Yesterday I was reading the news story regarding the high school sophomore who won her place in the homecoming court as a cruel prank that apparently—and wonderfully—backfired on the teens who tried to shame her. As I usually do, I scrolled down to the comments section and some of them caused my gears of reflection to wonder about the past.
Basically, someone mentioned that high school and its various tribulations and suffering it can induce on those who aren’t popular do not reflect what the real world is like which I largely agree with. Mind you, when I was in high school there was no such thing as Myspace or Facebook or all this around the clock “connectedness” that’s now so commonplace. If I wanted to stay in touch with a friend, it was via a good old fashioned phone call on a regular telephone, sending a set of encoded numbers on a beeper, America Online and, if your 28k-56k modem could support it, perhaps a very blurry and choppy encounter via Netmeeting. My time in high school was obviously much different than what it is now. I digress.

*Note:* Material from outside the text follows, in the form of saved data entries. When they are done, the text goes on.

(** The loop of [snapshot.save] over the iterator. *)
Fixpoint snapshot_save_go (stopc : nat -> bool) (n : nat) (entries : list (bytes * bytes)) (sw : sstWriter) (w : W)
    : res W :=
  match entries with
  | [] =>
      memfile ← sst_Close sw;
      writeLenDelimited memfile w
  | (k, v) :: entries' =>
      if stopc n then Err ErrSnapshotStopped else
      sw ← sst_Set sw k v;
      if maxBatchSize <=? sst_EstimatedSize sw then
        memfile ← sst_Close sw;
        w ← writeLenDelimited memfile w;
        snapshot_save_go stopc (S n) entries' sst_NewWriter w
      else snapshot_save_go stopc (S n) entries' sw w
  end%stdpp.
Definition snapshot_save (snap : Reader) (w : W) (stopc : nat -> bool) : res W :=
  snapshot_save_go stopc 0 (NewIter snap None) sst_NewWriter w.

(** The loop of [checkpoint.save]: the entries of the archive. *)
Fixpoint checkpoint_save_go (dir : bytes) (names : list bytes) : M (list tar_entry) :=
  match names with
  | [] => M_ret []
  | fn :: names' =>
      stop <~ perform FStop;
      if (stop : bool) then lift (Err ErrSnapshotStopped) else
      isDir <- perform (FStat (path_Join [dir; fn]));
      e <- (if (isDir : bool) then M_ret (mkTar fn TypeDir [])
            else data <- perform (FReadAll (path_Join [dir; fn])); M_ret (mkTar fn TypeReg data));
      es <- checkpoint_save_go dir names';
      M_ret (e :: es)
  end.
(** The directory is removed at the end whatever happens. *)
Definition checkpoint_save (dir : bytes) (w : W) : M W :=
  r <~ (names <- perform (FList dir);
        es <- checkpoint_save_go dir names;
        lift (Write w (tar_Write es)));
  _ <~ perform (FRemoveAll dir);
  lift r.

Definition fsm_save (r : snapshotRecoverer) (ctx : snap_ctx) (w : W) (stopc : nat -> bool) : M W :=
  match r, ctx with
  | RSnapshot, snapshotContext snap => lift (snapshot_save snap w stopc)
  | RCheckpoint, checkpointContext dir => checkpoint_save dir w
  | _, _ => lift Panic
  end.

Definition PrepareSnapshot (p : fsmConfig) : M snap_ctx :=
  r <- lift (getRecoverer (fc_recoveryType p));
  fsm_prepare (fc_dirname p) r.
Definition SaveSnapshot (p : fsmConfig) (ctx : snap_ctx) (w : W) (stopc : nat -> bool) : M W :=
  r <- lift (getRecoverer (fc_recoveryType p));
  w <- lift (Write w (getHeader r));
  fsm_save r ctx w stopc.
End Save.

(** ** Recovering *)

(** The largest slice that [make] gives before it panics. *)
Definition maxAlloc : Z := 2 ^ 48.

Definition ingest_name (dirname : bytes) (count : Z) : bytes :=
  path_Join [dirname; str "ingest-" ++ FormatUint count ++ str ".sst"].

(** [io.CopyBuffer] into a file. *)
Definition copy_file (name data : bytes) : M unit := if decide (data = []) then M_ret tt else perform (FWrite name data).

(** The loop that writes the tables of the stream to files; [None] when it is
    stopped.  Every round reads at least the eight bytes of a size. *)
Fixpoint snapshot_read (fuel : nat) (dirname : bytes) (r : bytes) (count : Z) (files : list bytes)
    : M (option (list bytes)) :=
  match fuel with
  | O => lift (Err ErrOutOfFuel)
  | S fuel' =>
      stop <~ perform FStop;
      if (stop : bool) then M_ret None else
      match ReadFull r 8 with
      | Err e => if decide (e = ErrEOF) then M_ret (Some files) else lift (Err e)
      | Panic => lift Panic
      | Ok (buf, r) =>
          size <- lift (Uint64 buf);
          if maxAlloc <? size then lift Panic else
          let name := ingest_name dirname count in
          _ <- perform (FCreate name);
          _ <- copy_file name (take (Z.to_nat size) r);
          _ <- perform (FSync name);
          _ <- perform (FClose name);
          snapshot_read fuel' dirname (drop (Z.to_nat size) r) (count + 1) (files ++ [name])
      end
  end.

(** The end of both recoverers: the switch to the new store. *)
Definition switch (dirname randomDirName dbdir : bytes) (db : DB) : M unit :=
  idx <- lift (readLocalIndex (read_db db) sysLocalIndex);
  _ <- SaveCurrentDBDirName dirname randomDirName;
  _ <- ReplaceCurrentDBFile dirname;
  old <~ perform (PSwap dbdir db);
  _ <~ perform (PApplied idx);
  _ <~ (match old with Some (olddir, _) => perform (DClose olddir) | None => M_ret tt end);
  CleanupNodeDataDir dirname.

Definition check_fsm (p : fsmConfig) : M unit :=
  closed <~ perform PClosed;
  if (closed : bool) then lift (Err ErrStateMachineClosed) else
  if fc_clusterID p <? 1 then lift (Err ErrInvalidClusterID) else
  if fc_nodeID p <? 1 then lift (Err ErrInvalidNodeID) else M_ret tt.

Definition snapshot_recover (p : fsmConfig) (r : bytes) : M unit :=
  let dirname := fc_dirname p in
  _ <- check_fsm p;
  randomDirName <~ GetNewRandomDBDirName;
  let dbdir := path_Join [dirname; randomDirName] in
  db <- perform (DOpen dbdir);
  files <- snapshot_read (S (length r)) dirname r 0 [];
  match files with
  | None =>
      _ <~ perform (DClose dbdir);
      _ <~ CleanupNodeDataDir dirname;
      lift (Err ErrSnapshotStopped)
  | Some files =>
      db <- perform (DIngest dbdir files);
      switch dirname randomDirName dbdir db
  end.

Definition ErrPathTraversal : error := ErrExternal 21.

(** The loop of [checkpoint.recover] over the archive. *)
Definition checkpoint_entry (dbdir : bytes) (header : tar_entry) : M unit :=
  if negb (IsLocal (tar_Name header)) then lift (Err ErrPathTraversal) else
  let target := path_Join [dbdir; path_Clean (tar_Name header)] in
  match tar_Typeflag header with
  | TypeDir =>
      r <~ perform (FStat target);
      match r with Err _ => perform (FMkdirAll target) | _ => M_ret tt end
  | TypeReg =>
      _ <- perform (FCreate target);
      _ <- copy_file target (tar_data header);
      _ <- perform (FSync target);
      perform (FClose target)
  | TypeOther => M_ret tt
  end.
Fixpoint checkpoint_read (dbdir : bytes) (headers : list tar_entry) (err : option error) : M unit :=
  stop <~ perform FStop;
  if (stop : bool) then lift (Err ErrSnapshotStopped) else
  match headers with
  | [] => match err with None => M_ret tt | Some e => lift (Err e) end
  | header :: headers' =>
      _ <- checkpoint_entry dbdir header;
      checkpoint_read dbdir headers' err
  end.

Definition checkpoint_recover (p : fsmConfig) (r : bytes) : M unit :=
  let dirname := fc_dirname p in
  _ <- check_fsm p;
  randomDirName <~ GetNewRandomDBDirName;
  let dbdir := path_Join [dirname; randomDirName] in
  _ <- perform (FMkdirAll dbdir);
  let '(headers, err) := tar_Read r in
  _ <- checkpoint_read dbdir headers err;
  db <- perform (DOpen dbdir);
  switch dirname randomDirName dbdir db.

Definition fsm_recover (rc : snapshotRecoverer) (p : fsmConfig) (r : bytes) : M unit :=
  match rc with RSnapshot => snapshot_recover p r | RCheckpoint => checkpoint_recover p r end.

Definition RecoverFromSnapshot (p : fsmConfig) (r : bytes) : M unit :=
  '(header, r) <- lift (ReadFull r 8);
  rc <- lift (getRecoverer (snapshotType header));
  fsm_recover rc p r.
End FsmLife.
(** ** Opening *)

(** Opening keeps the store in use settled, and makes it durable.  The file
    system has to tell truly whether [current] is there. *)
Lemma Open_settled p n db w :
  ~ faults (res bool) (FStat cur) -> fc_dirname p = dir -> settled (only n db) w ->
  (forall w', cut (Open p) w w' -> settled (only n db) w') /\ (forall idx w', exec (Open p) w (Ok idx) w' -> durable n db w').
Proof using Hd.
  intros Hstat Hp Hw. destruct (settled_holds _ _ _ Hw) as (Hn & _). unfold Open. rewrite Hp.
  destruct (fc_clusterID p <? 1); [split; [by intros w' [<-|[]]|by intros idx w' [? _]]|].
  destruct (fc_nodeID p <? 1); [split; [by intros w' [<-|[]]|by intros idx w' [? _]]|].
  assert (calls plain (CreateNodeDataDir dir)) as Hpl by (apply calls_M_bind; [done|intros _; apply plain_syncDir]).
  assert (forall w', exec (CreateNodeDataDir dir) w (Ok tt) w' -> durable n db w') as Hcreate.
  { intros w' H. split; [eapply plain_settled; [by eapply exec_plain|done]|]. apply exec_M_bind in H as ([] & w1 & H1 & H).
    apply (pa_dirs _ _ (exec_plain _ _ _ _ (plain_syncDir _) H)). apply exec_perform in H1 as [[(_ & ds & [Hds _] & ->)|[_ [? _]]] _]; [|done].
    cbn. set_solver +Hds. }
  match goal with |- context [M_bind (CreateNodeDataDir dir) ?f] => assert (keeps (durable n db) (f tt) (fun _ => True)) as Hk end.
  { apply keeps_then; [apply keeps_plain_durable, plain_random|]. intros rn. apply keeps_bind, keeps_bind, keeps_call.
    intros w1 x w' Hw1 Hx. split; [by eapply (keeps_plain_durable n db (perform (FStat cur)))|].
    destruct Hx as [[[-> _]|[Hf _]] _]; [|by apply Hstat in Hf]. destruct (settled_holds _ _ _ (proj1 Hw1)) as (_ & Hc & _).
    assert (exists b, disk_Stat w1.1 cur = Ok b) as [b ->].
    { unfold disk_Stat. destruct (is_dir w1.1 cur); [eauto|]. destruct (d_files w1.1 !! cur); [eauto|done]. }
    cbn [keeps]. apply keeps_seq.
    - apply keeps_seq; [by apply keeps_Cleanup_durable|]. intros _. apply keeps_plain_durable, calls_M_bind; [by apply calls_M_bind|].
      intros rd. by apply calls_M_bind.
    - intros dbdir. apply keeps_seq; [apply keeps_open_durable|]. intros db'. apply keeps_plain_durable, calls_bind; [done|]. intros _.
      apply calls_M_bind; [done|]. intros idx. by apply calls_bind. }
  split.
  - intros w' [H|([] & w1 & H1%Hcreate & H)]%cut_M_bind; [eapply plain_settled; [by eapply cut_plain|done]|].
    by apply (keeps_cut handles _ _ _ _ _ Hk H1) in H as [? _].
  - intros idx w' ([] & w1 & H1%Hcreate & H)%exec_M_bind. by apply (keeps_exec handles _ _ _ _ _ _ Hk H1) in H as [? _].
Qed.
End Settled.
Lemma exec_prepare_checkpoint dirname s ctx s' dbdir db :
  clean_dir dirname -> d_mem s = Some (dbdir, db) -> exec (fsm_prepare dirname RCheckpoint) s (Ok ctx) s' ->
  exists ck, ctx = checkpointContext ck /\ clean_dir ck /\ has_checkpoint ck db s'.
Proof using.
  intros Hd Hm. unfold fsm_prepare. intros (o & s1 & H1 & H)%exec_bind. apply exec_perform in H1 as [[-> ->]|[_ []]].
  rewrite Hm in H. apply exec_M_bind in H as ([] & s2 & H2 & H).
  assert (d_mem s2 = Some (dbdir, db)) as Hm2.
  { apply exec_perform in H2 as [H2|[_ [? _]]]; [|done]. cbn [disk_does] in H2. rewrite Hm in H2. by destruct H2 as [_ ->]. }
  pose proof (Join_clean_dir dirname Hd _ checkpoint_simple) as Hd2.
  apply exec_bind in H as (n & s3 & H3 & H). apply (exec_random _ _ Hd2) in H3 as (-> & [Hn _] & Hf).
  rewrite (Join_three dirname _ n Hd checkpoint_simple Hn) in H. set (ck := path_Join [path_Join [dirname; str "checkpoint"]; n]) in *.
  apply exec_M_bind in H as ([] & s4 & H4 & [[= <-] <-]). exists ck. split; [done|]. split; [by apply Join_clean_dir|].
  apply exec_perform in H4 as [H4|[_ [? _]]]; [|done]. cbn [disk_does] in H4. rewrite Hm2 in H4.
  destruct H4 as (_ & ds & [_ Hds] & ->). destruct (fresh_dir _ n s2 Hf) as [_ Hnone]. fold ck in Hnone. split.
  - intros m. cbn. destruct (db_Checkpoint db !! m) as [c|] eqn:E.
    + apply lookup_union_Some_l. by rewrite lookup_files_at.
    + rewrite lookup_union_r by by rewrite lookup_files_at. rewrite <- lookup_files_below, Hnone. done.
  - intros k Hk Hu. unfold is_dir in Hk. cbn in Hk. apply orb_true_iff in Hk as [Hk%bool_decide_eq_true|Hk].
    + apply elem_of_union in Hk as [Hk|Hk]; [by apply Hds|]. rewrite Hf in Hu; [done|]. left. unfold is_dir. by rewrite bool_decide_eq_true_2.
    + rewrite Hf in Hu; [done|]. left. unfold is_dir. by rewrite Hk, orb_true_r.
Qed.
Lemma resolve_addrs_spec look cache addrs acc errs s out s' :
  (forall n q, look n q <> Panic) -> Forall (fun a => IsDynamicNode a = true) addrs ->
  exec (look_handles look) (resolve_addrs cache addrs acc errs) s out s' ->
  exists cache' errs', out = Ok (cache', errs')
    /\ (forall a, a ∈ addrs -> cache' !! a = Some (remembered look (default [] (cache !! a)) a))
    /\ (forall a, a ∉ addrs -> cache' !! a = acc !! a).
Proof.
  intros Hlook Hdyn. revert acc errs s. induction Hdyn as [|addr addrs Hd _ IH]; intros acc errs s; cbn [resolve_addrs].
  { intros [<- _]. exists acc, errs. split_and!; [done|by intros a ?%not_elem_of_nil|done]. }
  set (new := remembered look (default [] (cache !! addr)) addr) in *.
  assert (forall errs1 s1, exec (look_handles look) (resolve_addrs cache addrs (<[addr := new]> acc) errs1) s1 out s' ->
    exists cache' errs', out = Ok (cache', errs')
    /\ (forall a, a ∈ addr :: addrs -> cache' !! a = Some (remembered look (default [] (cache !! a)) a))
    /\ (forall a, a ∉ addr :: addrs -> cache' !! a = acc !! a)) as Hnext.
  { intros errs1 s1 (cache' & errs' & -> & H1 & H2)%IH. exists cache', errs'. split_and!; [done| |].
    - intros a Ha. destruct (decide (a ∈ addrs)) as [?|Hn]; [by apply H1|]. apply elem_of_cons in Ha as [->|?]; [|done].
      rewrite H2 by done. by rewrite lookup_insert_eq.
    - intros a [Hne Hn]%not_elem_of_cons. rewrite H2 by done. by rewrite lookup_insert_ne. }
  unfold new, remembered, look_addr, IsDynamicNode in *. destruct (GetQTypeName addr) as [qtype name]. cbn [fst] in *.
  rewrite negb_true_iff, bool_decide_eq_false in Hd. rewrite decide_False by done.
  intros (x & s1 & Hx & H). cbn in Hx. subst x. destruct (look name qtype) eqn:El; [by eapply Hnext..|by destruct (Hlook name qtype)].
Qed.

(** The cache after rounds of lookups of the same addresses, oldest first. *)
Inductive resolved (addrs : list bytes) : list (bytes -> bytes -> res (list bytes)) -> dns_cache -> Prop :=
  | resolved_none : resolved addrs [] NewResolver
  | resolved_round looks look cache cache' errs s s' :
      resolved addrs looks cache ->
      exec (look_handles look) (Resolver_Resolve cache addrs) s (Ok (cache', errs)) s' ->
      resolved addrs (looks ++ [look]) cache'.

(** The answer to the last lookup that succeeded. *)
Definition last_answer (addr : bytes) (looks : list (bytes -> bytes -> res (list bytes))) : list bytes :=
  foldl (fun old look => remembered look old addr) [] looks.

Lemma resolved_lookup addrs looks cache addr :
  Forall (fun a => IsDynamicNode a = true) addrs -> Forall (fun look : bytes -> bytes -> res (list bytes) => forall n q, look n q <> Panic) looks ->
  resolved addrs looks cache -> addr ∈ addrs -> default [] (cache !! addr) = last_answer addr looks.
Proof.
  intros Hd Hp H Ha. revert Hp. induction H as [|looks look cache cache' errs s s' _ IH Hx]; intros Hp; [done|].
  apply Forall_app in Hp as [Hp [Hl _]%Forall_cons]. apply resolve_addrs_spec in Hx as (c & e & [= <- <-] & H1 & _); [|done..].
  rewrite (H1 addr Ha). unfold last_answer. rewrite foldl_app. cbn. by rewrite IH.
Qed.

(** C35. The members that are joined: after any rounds of lookups, some of which
    fail, [discoverMembers] gives the static addresses as they are and, for
    every address that is looked up, the answer of its last lookup that
    succeeded; nothing else.  In particular a name server that stops answering
    takes no known member away. *)
Theorem members_remembered members looks look cache s out s' :
  Forall (fun l : bytes -> bytes -> res (list bytes) => forall n q, l n q <> Panic) (looks ++ [look]) ->
  resolved (filter (fun m => IsDynamicNode m = true) members) looks cache ->
  exec (look_handles look) (discoverMembers cache members) s out s' ->
  exists cache' ms, out = Ok (cache', ms)
    /\ (members <> [] -> resolved (filter (fun m => IsDynamicNode m = true) members) (looks ++ [look]) cache')
    /\ forall a, a ∈ ms <-> exists m, m ∈ members /\ (if IsDynamicNode m then a ∈ last_answer m (looks ++ [look]) else a = m).
Proof.
  intros Hp Hr H. unfold discoverMembers in H. case_decide as Hm.
  { destruct H as [<- _]. exists cache, []. split_and!; [done..|]. subst members. intros a. split.
    - by intros ?%not_elem_of_nil.
    - by intros (m & ?%not_elem_of_nil & _). }
  set (dyn := filter (fun m => IsDynamicNode m = true) members) in *.
  assert (Forall (fun a => IsDynamicNode a = true) dyn) as Hd.
  { apply Forall_forall. intros a [? _]%list_elem_of_filter. done. }
  pose proof (proj1 (Forall_app _ _ _) Hp) as [_ [Hl _]%Forall_cons].
  apply exec_M_call in H as (x & s1 & Hx & H). pose proof Hx as Hx'.
  apply resolve_addrs_spec in Hx as (cache' & errs & -> & H1 & H2); [|done..]. destruct H as [<- <-].
  assert (resolved dyn (looks ++ [look]) cache') as Hr' by (by eapply resolved_round).
  exists cache', (filter (fun m => IsDynamicNode m = false) members ++ Resolver_Addresses cache'). split_and!; [done..|].
  intros a. rewrite elem_of_app, list_elem_of_filter. unfold Resolver_Addresses.
  rewrite (list_elem_of_In (concat _)), in_concat. split.
  - intros [[Hs Ha]|(l & Hl' & Ha)]; [exists a; by rewrite Hs|].
    apply list_elem_of_In, list_elem_of_fmap in Hl' as ([m l'] & -> & Hin%elem_of_map_to_list). cbn in *.
    assert (m ∈ dyn) as Hmd.
    { destruct (decide (m ∈ dyn)) as [?|Hn]; [done|]. rewrite H2 in Hin by done. done. }
    pose proof (resolved_lookup dyn _ cache' m Hd Hp Hr' Hmd) as E. rewrite Hin in E. cbn in E. subst l'.
    apply list_elem_of_filter in Hmd as [Hdm Hmm]. exists m. rewrite Hdm. split; [done|]. by apply list_elem_of_In.
  - intros (m & Hmm & Ha). destruct (IsDynamicNode m) eqn:Em; [|by subst; left]. right.
    assert (m ∈ dyn) as Hmd by (by apply list_elem_of_filter).
    exists (last_answer m (looks ++ [look])). split; [|by apply list_elem_of_In]. apply list_elem_of_In, list_elem_of_fmap.
    exists (m, last_answer m (looks ++ [look])). split; [done|]. apply elem_of_map_to_list.
    rewrite <- (resolved_lookup dyn _ cache' m Hd Hp Hr' Hmd). by rewrite (H1 m Hmd).
Qed.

The comment got me to thinking of when I attended my high school reunion not too long ago. I initially had no intention of going since there was only one person who I was eager to reconnect with and the chances of her being there were slim to none. After being encouraged by a former co-worker and some family, I decided I would drag my longtime friend who I happened to meet in high school along with me even though she too had little enthusiasm for the whole thing.
As the date of the reunion approached, I actually got more and more excited about the whole thing. Who would I see? Would this classmate that I’d lost touch with for so many years be there? It’d be great to maybe run into so and so.
Ultimately, my over-enthusiasm set me up for disappointment.